Первая встреча с китайскими официальными лицами произошла в пограничной крепости

Улугчат, где иссушенный употреблением опиума шестидесятилетний комендант

дружелюбно предоставил нам место для ночлега. Несколько десятков местных солдат

тоже, как и их начальник, производили впечатление жертв опиума.

Мы добрались до Кашгара 30 августа. В этом городе переплетались сферы влияния двух

великих государств, поэтому в [32] городе расположились два генеральных консульства -

России и Британии. Я получил приглашение остановиться в российском консульстве, где

мне было оказано чрезвычайное гостеприимство. Генеральный консул Колоколов,

прекрасно знакомый с местными обычаями, снабдил меня многими нужными

сведениями. Со времен боксерского восстания в консульстве было негласно размещено

около полуэскадрона казаков. Присутствие русских солдат на территории Китая

производило довольно странное впечатление, и вряд ли можно было ожидать, что

пробуждающийся Китай станет долго терпеть такие нарушения суверенных прав.

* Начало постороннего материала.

(* ===== verification/PlacementFacts.v ===== *)
(** * Initial placement: what a layout guarantees

    The layout tiles the volume, every extent gets the requested number of
    replicas on different nodes, spread over as many zones as the candidates
    allow, with a majority write quorum; the strict mode fails exactly when
    there are too few failure domains. *)

From Stdlib Require Import ZArith Lia Ascii String.
From stdpp Require Import base list gmap strings sorting.
From S2P Require Import Prelude GoStrings Placement.
Open Scope string_scope.
Open Scope Z_scope.

Module PlacementFacts.
Import Placement.

(** ** Rotation *)

Lemma rotate_split a b i cs rot :
  rotate_loop (a + b) i cs rot =
  (x ← rotate_loop a i cs rot; y ← rotate_loop b (i + Z.of_nat a) cs rot; Ok (x ++ y)%list).
Proof.
  revert i. induction a as [|a IH]; intros i; cbn [rotate_loop Nat.add].
  { cbn. rewrite Z.add_0_r. by destruct (rotate_loop b i cs rot). }
  destruct (_ <? 0); [done|]. destruct (cs !! _) as [c|]; [|done].
  rewrite IH. replace (i + 1 + Z.of_nat a) with (i + Z.of_nat (S a)) by lia.
  destruct (rotate_loop a (i + 1) cs rot) as [x|e|]; cbn; [|done|done].
  by destruct (rotate_loop b _ cs rot).
Qed.

Lemma rotate_run n : forall i k cs rot,
  0 <= rot -> 0 <= i -> rot + i + Z.of_nat n < 2 ^ 63 -> 0 < zlen cs ->
  (rot + i) mod zlen cs = k -> k + Z.of_nat n <= zlen cs ->
  rotate_loop n i cs rot = Ok (take n (drop (Z.to_nat k) cs)).
Proof.
  induction n as [|n IH]; intros i k cs rot Hr Hi Hb Hc Hk Hn; [done|]. cbn [rotate_loop].
  rewrite add_i64_small by lia. rewrite Z.rem_mod_nonneg by lia. rewrite Hk.
  pose proof (Z.mod_pos_bound (rot + i) (zlen cs) Hc) as Hkb. rewrite Hk in Hkb.
  destruct (Z.ltb_spec k 0); [lia|].
  destruct (lookup_lt_is_Some_2 cs (Z.to_nat k)) as [c Hck]; [unfold zlen in *; lia|].
  rewrite Hck, (drop_S _ _ _ Hck). cbn [take].
  destruct n as [|n]; [done|]. rewrite (IH (i + 1) (k + 1)); [|lia..| |lia].
  - cbn. replace (Z.to_nat (k + 1)) with (S (Z.to_nat k)) by lia. done.
  - rewrite Z.add_assoc, <-Zplus_mod_idemp_l, Hk. apply Z.mod_small. lia.
Qed.

Lemma rotate_perm cs rot : 0 <= rot -> rot + zlen cs < 2 ^ 63 -> 0 < zlen cs ->
  exists l, rotate_loop (length cs) 0 cs rot = Ok l /\ l ≡ₚ cs.
Proof.
  intros Hr Hb Hc. pose proof (Z.mod_pos_bound rot (zlen cs) Hc) as Hk.
  set (k := rot mod zlen cs) in *.
  exists (drop (Z.to_nat k) cs ++ take (Z.to_nat k) cs)%list. split.
  2:{ rewrite Permutation_app_comm. by rewrite take_drop. }
  assert (length cs = (length cs - Z.to_nat k) + Z.to_nat k)%nat as E by (unfold zlen in *; lia).
  rewrite E at 1. rewrite rotate_split. unfold zlen in Hb, Hc, Hk.
  rewrite (rotate_run _ 0 k); [|unfold zlen; lia..|by rewrite Z.add_0_r|unfold zlen; lia].
  cbn [mbind result_bind]. rewrite (rotate_run _ _ 0); [|unfold zlen; lia..| |unfold zlen; lia].
  - cbn. rewrite (take_ge (drop _ cs)); [done|]. rewrite length_drop. lia.
  - rewrite <-Zplus_mod_idemp_l. fold k.
    replace (k + (0 + Z.of_nat (length cs - Z.to_nat k))) with (zlen cs) by (unfold zlen; lia).
    apply Z_mod_same_full.
Qed.

(** ** Failure domains *)

Definition unzoned (l : list CandidateNode) : list CandidateNode := filter (fun c => cZone c = "") l.
Definition zones (l : list CandidateNode) : gset string :=
  list_to_set (filter (fun z => z <> "") (cZone <$> l)).

(** The number of failure domains: a node without a zone is its own. *)
Definition domains (l : list CandidateNode) : Z := zlen (unzoned l) + Z.of_nat (size (zones l)).

Lemma domains_submseteq l l' : l ⊆+ l' -> domains l <= domains l'.
Proof.
  intros Hs. unfold domains, zlen.
  assert (length (unzoned l) <= length (unzoned l'))%nat as H1.
  { destruct (submseteq_Permutation _ _ Hs) as [k Hk]. unfold unzoned.
    rewrite (Permutation_length (filter_Permutation (fun c => cZone c = "") _ _ Hk)).
    rewrite filter_app, length_app. lia. }
  assert (size (zones l) <= size (zones l'))%nat as H2.
  { apply subseteq_size. unfold zones. intros z. rewrite !elem_of_list_to_set, !list_elem_of_filter,
      !list_elem_of_fmap. intros (Hz & c & -> & Hc). split; [done|]. exists c. split; [done|].
    by eapply elem_of_submseteq. }
  lia.
Qed.

#[export] Instance domains_proper : Proper ((≡ₚ) ==> (=)) domains.
Proof.
  intros l l' Hp. apply Z.le_antisymm; apply domains_submseteq; [by rewrite Hp|by rewrite Hp].
Qed.

(** The candidates the spreading pass would take without a limit. *)
Fixpoint picks (l : list CandidateNode) (used : gset string) : list CandidateNode :=
  match l with
  | [] => []
  | c :: l =>
      if negb (String.eqb (cZone c) "") then
        if decide (cZone c ∈ used) then picks l used else c :: picks l ({[cZone c]} ∪ used)
      else c :: picks l used
  end.

Lemma spread_picks l want : forall used sel, zlen sel <= want ->
  spread_loop l want used sel = (sel ++ take (Z.to_nat (want - zlen sel)) (picks l used))%list.
Proof.
  induction l as [|c l IH]; intros used sel Hs; cbn [spread_loop picks].
  { by rewrite take_nil, app_nil_r. }
  destruct (Z.eqb_spec (zlen sel) want) as [->|Hne].
  { by rewrite Z.sub_diag, app_nil_r. }
  assert (forall used' l', (forall sel', zlen sel' <= want -> spread_loop l want used' sel'
      = (sel' ++ take (Z.to_nat (want - zlen sel')) l')%list) ->
    spread_loop l want used' (sel ++ [c])%list
    = (sel ++ take (Z.to_nat (want - zlen sel)) (c :: l'))%list) as Hadd.
  { intros used' l' Hl'. assert (zlen (sel ++ [c])%list = zlen sel + 1) as E
      by (unfold zlen; rewrite length_app; cbn; lia).
    rewrite Hl' by lia. rewrite E, <-app_assoc. cbn [app].
    replace (Z.to_nat (want - zlen sel)) with (S (Z.to_nat (want - (zlen sel + 1)))) by lia. done. }
  destruct (negb _); [destruct (decide _)|]; auto.
Qed.

Lemma picks_sublist l : forall used, picks l used `sublist_of` l.
Proof.
  induction l as [|c l IH]; intros used; cbn; [done|].
  destruct (negb _); [destruct (decide _)|]; eauto using sublist_cons, sublist_skip.
Qed.

(** The picks of a suffix of the candidates: as many as it adds failure domains. *)
Lemma picks_length l : forall used,
  zlen (picks l used) = zlen (unzoned l) + Z.of_nat (size (zones l ∖ used)).
Proof.
  induction l as [|c l IH]; intros used.
  { cbn. change (zones []) with (∅ : gset string). 
    assert (∅ ∖ used = (∅ : gset string)) as -> by set_solver. by rewrite size_empty. }
  unfold unzoned, zones in *. cbn [picks fmap list_fmap].
  destruct (String.eqb_spec (cZone c) "") as [Hz|Hz]; cbn [negb].
  - rewrite (filter_cons_True _ c l Hz), filter_cons_False by (rewrite Hz; by intros []).
    unfold zlen in *. cbn [length]. specialize (IH used). lia.
  - rewrite (filter_cons_False _ c l Hz), filter_cons_True by done. cbn [list_to_set].
    destruct (decide (cZone c ∈ used)) as [Hu|Hu].
    + rewrite IH. do 3 f_equal. set_solver.
    + unfold zlen in *. cbn [length]. specialize (IH ({[cZone c]} ∪ used)).
      set (Z0 := list_to_set (filter (fun z => z <> "") (cZone <$> l)) : gset string) in *.
      assert (({[cZone c]} ∪ Z0) ∖ used = {[cZone c]} ∪ Z0 ∖ ({[cZone c]} ∪ used)) as -> by
        (apply set_eq; intros z; destruct (decide (z = cZone c)); set_solver).
      rewrite size_union by set_solver. rewrite size_singleton. lia.
Qed.

Lemma domains_picks l : domains l = zlen (picks l ∅).
Proof. rewrite picks_length. unfold domains. by rewrite difference_empty_L. Qed.

(** What was picked stays picked. *)
Lemma picks_picks l : forall used used', used' ⊆ used -> picks (picks l used) used' = picks l used.
Proof.
  induction l as [|c l IH]; intros used used' Hu; cbn [picks]; [done|].
  destruct (negb (String.eqb (cZone c) "")) eqn:Hz.
  - destruct (decide (cZone c ∈ used)); [by apply IH|]. cbn [picks]. rewrite Hz.
    destruct (decide (cZone c ∈ used')); [set_solver|]. f_equal. apply IH. set_solver.
  - cbn [picks]. rewrite Hz. f_equal. by apply IH.
Qed.

Lemma picks_take l : forall n used, picks l used = l -> picks (take n l) used = take n l.
Proof.
  induction l as [|c l IH]; intros n used Hl; [by rewrite take_nil|].
  destruct n as [|n]; [done|]. cbn [take picks] in *.
  destruct (negb _); [destruct (decide _) as [Hd|Hd]|].
  - exfalso. pose proof (sublist_length _ _ (picks_sublist l used)) as Hlen.
    rewrite Hl in Hlen. cbn in Hlen. lia.
  - injection Hl as Hl. by rewrite IH.
  - injection Hl as Hl. by rewrite IH.
Qed.

(** ** The filling pass *)

(** The candidates the filling pass would add without a limit. *)
Fixpoint extras (l sel : list CandidateNode) : list CandidateNode :=
  match l with
  | [] => []
  | c :: l => if decide (cNodeID c ∈ cNodeID <$> sel) then extras l sel
              else c :: extras l (sel ++ [c])%list
  end.

Lemma duplicate_spec sel c :
  existsb (fun e => String.eqb (cNodeID e) (cNodeID c)) sel = bool_decide (cNodeID c ∈ cNodeID <$> sel).
Proof.
  apply Bool.eq_iff_eq_true. rewrite bool_decide_eq_true, existsb_exists, list_elem_of_fmap. split.
  - intros (e & He & Heq%String.eqb_eq). exists e. split; [done|]. by apply list_elem_of_In.
  - intros (e & Heq & He). exists e. split; [by apply list_elem_of_In|]. by apply String.eqb_eq.
Qed.

Lemma fill_extras l want : forall sel, zlen sel <= want ->
  fill_loop l want sel = (sel ++ take (Z.to_nat (want - zlen sel)) (extras l sel))%list.
Proof.
  induction l as [|c l IH]; intros sel Hs; cbn [fill_loop extras].
  { by rewrite take_nil, app_nil_r. }
  destruct (Z.eqb_spec (zlen sel) want) as [->|Hne].
  { by rewrite Z.sub_diag, app_nil_r. }
  rewrite duplicate_spec. case_bool_decide; case_decide; try done; cbn [negb]; [by apply IH|].
  assert (zlen (sel ++ [c])%list = zlen sel + 1) as E by (unfold zlen; rewrite length_app; cbn; lia).
  rewrite IH by lia. rewrite E, <-app_assoc. cbn [app].
  replace (Z.to_nat (want - zlen sel)) with (S (Z.to_nat (want - (zlen sel + 1)))) by lia. done.
Qed.

Lemma extras_sublist l : forall sel, extras l sel `sublist_of` l.
Proof.
  induction l as [|c l IH]; intros sel; cbn; [done|]. case_decide; eauto using sublist_cons, sublist_skip.
Qed.

Lemma extras_nodup l : forall sel,
  NoDup (cNodeID <$> sel) -> NoDup (cNodeID <$> (sel ++ extras l sel)%list).
Proof.
  induction l as [|c l IH]; intros sel Hs; cbn [extras]; [by rewrite app_nil_r|].
  case_decide; [by apply IH|]. rewrite cons_middle, app_assoc. apply IH.
  rewrite fmap_app. apply NoDup_app. split; [done|]. split; [|apply NoDup_singleton].
  cbn. intros x Hx Hc. apply list_elem_of_singleton in Hc as ->. done.
Qed.

Lemma extras_cover l : forall sel c,
  c ∈ l -> cNodeID c ∈ cNodeID <$> (sel ++ extras l sel)%list.
Proof.
  induction l as [|d l IH]; intros sel c Hc; [by apply not_elem_of_nil in Hc|]. cbn [extras].
  apply elem_of_cons in Hc as [->|Hc].
  - case_decide; rewrite fmap_app, elem_of_app; [by left|]. right. cbn. by left.
  - case_decide; [by apply IH|]. rewrite cons_middle, app_assoc. by apply IH.
Qed.

Lemma extras_length l sel : NoDup (cNodeID <$> l) -> zlen l <= zlen sel + zlen (extras l sel).
Proof.
  intros Hl. assert ((cNodeID <$> l) ⊆+ (cNodeID <$> (sel ++ extras l sel)%list)) as Hs.
  { apply NoDup_submseteq; [done|]. intros x (c & -> & Hc)%list_elem_of_fmap. by apply extras_cover. }
  apply submseteq_length in Hs. rewrite !length_fmap, length_app in Hs. unfold zlen. lia.
Qed.

(** ** The replicas of one extent *)

(** [sel] is a choice of [want] candidates on different nodes that covers as
    many failure domains as the mode demands. *)
Record selection (cs : list CandidateNode) (want : Z) (mode : string) (sel : list CandidateNode)
  : Prop := {
  selection_length : zlen sel = want;
  selection_nodes : NoDup (cNodeID <$> sel);
  selection_candidates : forall c, c ∈ sel -> c ∈ cs;
  selection_spread : normalizeTopologyMode mode <> TopologyModeLegacy ->
    domains sel = Z.min want (domains cs) }.

Lemma domains_le l : domains l <= zlen l.
Proof.
  rewrite domains_picks. unfold zlen. pose proof (sublist_length _ _ (picks_sublist l ∅)). lia.
Qed.

Lemma domains_app_l a b : domains a <= domains (a ++ b)%list.
Proof. apply domains_submseteq. apply submseteq_inserts_r. done. Qed.

(** The first pass on [l], and what the second makes of it. *)
Lemma filled_selection l cs want mode sel :
  l ≡ₚ cs -> NoDup (cNodeID <$> cs) -> 0 < want <= zlen cs -> sel `sublist_of` l ->
  zlen sel <= want ->
  (normalizeTopologyMode mode <> TopologyModeLegacy -> domains sel = Z.min want (domains cs)) ->
  selection cs want mode (fill_loop l want sel).
Proof.
  intros Hl Hcs Hw Hsub Hlen Hdom. rewrite fill_extras by done.
  set (fin := (sel ++ take (Z.to_nat (want - zlen sel)) (extras l sel))%list).
  assert (NoDup (cNodeID <$> l)) as Hnl by (by rewrite Hl).
  assert (zlen fin = want) as Hfin.
  { pose proof (extras_length l sel Hnl) as He. assert (zlen l = zlen cs) as Ecs
      by (unfold zlen; by rewrite Hl). unfold fin, zlen in *. rewrite length_app, length_take. lia. }
  assert (NoDup (cNodeID <$> fin)) as Hnd.
  { eapply sublist_NoDup; [apply (extras_nodup l sel); eapply sublist_NoDup; [exact Hnl|]|].
    - by apply fmap_sublist.
    - apply fmap_sublist. apply sublist_app; [done|]. apply sublist_take. }
  assert (forall c, c ∈ fin -> c ∈ cs) as Hin.
  { intros c. unfold fin. rewrite elem_of_app, <-Hl. intros [Hc|Hc].
    - by eapply elem_of_submseteq; [|apply sublist_submseteq].
    - apply elem_of_take in Hc as (i & Hc & _). apply list_elem_of_lookup_2 in Hc.
      eapply elem_of_submseteq; [exact Hc|apply sublist_submseteq, extras_sublist]. }
  split; [done..|]. intros Hm. specialize (Hdom Hm).
  pose proof (domains_app_l sel (take (Z.to_nat (want - zlen sel)) (extras l sel))) as H1.
  pose proof (domains_le fin) as H2.
  assert (domains fin <= domains cs) as H3.
  { apply domains_submseteq, NoDup_submseteq; [by eapply NoDup_fmap_1|done]. }
  fold fin in H1. lia.
Qed.
(* ===== verification/AllocationCommit.v ===== *)
(** * Allocation pages of a replicated write

    Models src/sbs/cluster/replication: allocation_read.go (what the allocation
    pages of a plan say about a logical chunk), allocation_commit.go (the page
    states a write commits), allocation_plan.go (assigning chunk ids to a
    planned write), the page merge of allocation_retry.go and the zero-write
    check of executor.go.

    A [*allocationCommitPageState] is shared through the map [pageStates]; the
    pending chunks therefore carry the page number under which it is stored.
    Loops over a range of chunks run as many steps as the range has chunks.
    The chunk id allocator is the argument [allocator], [None] when it is nil. *)

From Stdlib Require Import ZArith Lia Ascii String.
From stdpp Require Import base list gmap strings sorting.
From S2P Require Import Prelude SbsTypes.
Open Scope string_scope.
Open Scope Z_scope.

Module Allocation.
Import Sbs.

Inductive alloc_error :=
| InvalidGeometry (pageNo pageBytes chunkSizeBytes : Z)
| ExtentOutOfPage (pageNo start end_ : Z)
| NoPhysicalChunk (extentID logicalChunk : Z)
| ChunkSizeMismatch (extentID plan req : Z)
| AllocatorNotConfigured
| AllocatorError.

(** [l[i] = x], with the panic of an index out of range. *)
Definition set_at {A} (l : list A) (i : Z) (x : A) : result alloc_error (list A) :=
  if (0 <=? i) && (i <? zlen l) then Ok (<[Z.to_nat i := x]> l) else Panic.

(** ** allocation_read.go *)

(** The extent record of a page that holds a logical chunk. *)
Fixpoint extent_of (extents : list AllocationExtentRecord) (logicalChunk : Z)
  : option AllocationExtentRecord :=
  match extents with
  | [] => None
  | extent :: extents =>
      let start := aeLogicalChunkStart extent in
      let end_ := add64 start (aeChunkCount extent) in
      if (logicalChunk <? start) || (end_ <=? logicalChunk) then extent_of extents logicalChunk
      else Some extent
  end.

(** The results of [logicalChunkAllocationRecord]. *)
Record chunk_state := mkChunkState {
  covered : bool; zero : bool; physicalChunkID : Z; payloadVolumeID : string;
  encryption : option PayloadEncryptionHeader }.

Fixpoint logicalChunkAllocationRecord (pages : list ResolvedAllocationPage) (logicalChunk : Z)
  : chunk_state :=
  match pages with
  | [] => mkChunkState false false 0 "" None
  | page :: pages =>
      if (logicalChunk <? raRangeStartChunk page) || (raRangeEndChunk page <=? logicalChunk)
      then logicalChunkAllocationRecord pages logicalChunk else
      match extent_of (apExtents (raPage page)) logicalChunk with
      | None => mkChunkState false false 0 "" None
      | Some extent =>
          if String.eqb (aeKind extent) AllocationKindZero
          then mkChunkState true true 0 (apVolumeID (raPage page)) None else
          if String.eqb (aeKind extent) AllocationKindData
          then mkChunkState true false
                 (add64 (aePhysicalChunkStart extent)
                    (sub64 logicalChunk (aeLogicalChunkStart extent)))
                 (apVolumeID (raPage page)) (aeEncryption extent)
          else mkChunkState true false 0 (apVolumeID (raPage page)) None
      end
  end.

Definition logicalChunkAllocationState (pages : list ResolvedAllocationPage) (logicalChunk : Z)
  : bool * bool * Z * string :=
  let c := logicalChunkAllocationRecord pages logicalChunk in
  (covered c, zero c, physicalChunkID c, payloadVolumeID c).

(** The loop of [readRangeSatisfiedByZeroAllocation]. *)
Fixpoint zero_range (n : nat) (logicalChunk : Z) (pages : list ResolvedAllocationPage) : bool :=
  match n with
  | O => true
  | S n =>
      let c := logicalChunkAllocationRecord pages logicalChunk in
      if negb (covered c) || negb (zero c) then false
      else zero_range n (add64 logicalChunk 1) pages
  end.

(** First chunk and number of chunks of a byte range. *)
Definition chunk_span (start length chunkSize : Z) : Z * nat :=
  let startChunk := start / chunkSize in
  let endChunk := sub64 (add64 start length) 1 / chunkSize in
  (startChunk, Z.to_nat (endChunk - startChunk + 1)).

Definition readRangeSatisfiedByZeroAllocation (plan : ExtentReadPlan) (offset length : Z) : bool :=
  if (rpChunkSizeBytes plan =? 0) || (zlen (rpAllocationPages plan) =? 0) then false else
  match overlapRange (emLogicalOffset (rpExtent plan)) (emLengthBytes (rpExtent plan)) offset length with
  | None => false
  | Some (readStart, readLength) =>
      if readLength =? 0 then false else
      let '(startChunk, n) := chunk_span readStart readLength (rpChunkSizeBytes plan) in
      zero_range n startChunk (rpAllocationPages plan)
  end.

Fixpoint read_mappings (n : nat) (logicalChunk : Z) (pages : list ResolvedAllocationPage)
  : option (list resolvedChunkRead) :=
  match n with
  | O => Some []
  | S n =>
      let c := logicalChunkAllocationRecord pages logicalChunk in
      if negb (covered c) then None else
      rest ← read_mappings n (add64 logicalChunk 1) pages;
      Some (mkresolvedChunkRead logicalChunk (physicalChunkID c) (payloadVolumeID c) (zero c)
              (encryption c) :: rest)
  end.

Генеральный консул Британии, сэр Джордж Маккартни, был также приятным и умным

человеком. Он в совершенстве владел китайским языком - его мать была китаянкой. Сэр

Джордж Маккартни оказал мне немало услуг, в частности, одолжил очень редкий,

огромных размеров учебник китайского языка; к нему прилагался столик, на котором

следовало держать эту книгу.

Мы оставались в Кашгаре в течение целого месяца, который я использовал с большой

пользой для себя, собирая различные сведения и изучая китайский язык. Одной из причин

нашей задержки служил тот факт, что мне следовало дождаться необходимых бумаг для

проезда через территорию Китая, а получить их я должен был именно в Кашгаре.

Разрешение на проезд для "финна Маннергейма, путешествующего под защитой

правительства России", было давно запрошено в министерстве иностранных дел Китая, но

ни этот документ, ни какие-либо другие инструкции из Пекина все не поступали, и в

столь непростой ситуации генеральный консул посоветовал мне оформить паспорт у

фаньтая{1}. Как считал консул Колоколов, две первые буквы моей фамилии прекрасно

подходили в качестве первой части китайского имени, и для получения разрешения это

могло послужить веским аргументом. В китайском языке иероглиф "ма" означает лошадь,

с него начинается уважительная форма имени многих дунганских генералов. По обычаю,

китайцы прибавляют еще два слова, чтобы в совокупности они отражали какую-то

приятную мысль. Фаньтай пообещал оформить паспорт. Он немного подумал, а затем

красивой кисточкой добавил два иероглифа к первому [33] "ма". Теперь меня звали Ма-

та-хан, что означало "Лошадь, скачущая через облака". Это имя вызывало

благожелательную реакцию у тех официальных лиц, которые проверяли мои документы.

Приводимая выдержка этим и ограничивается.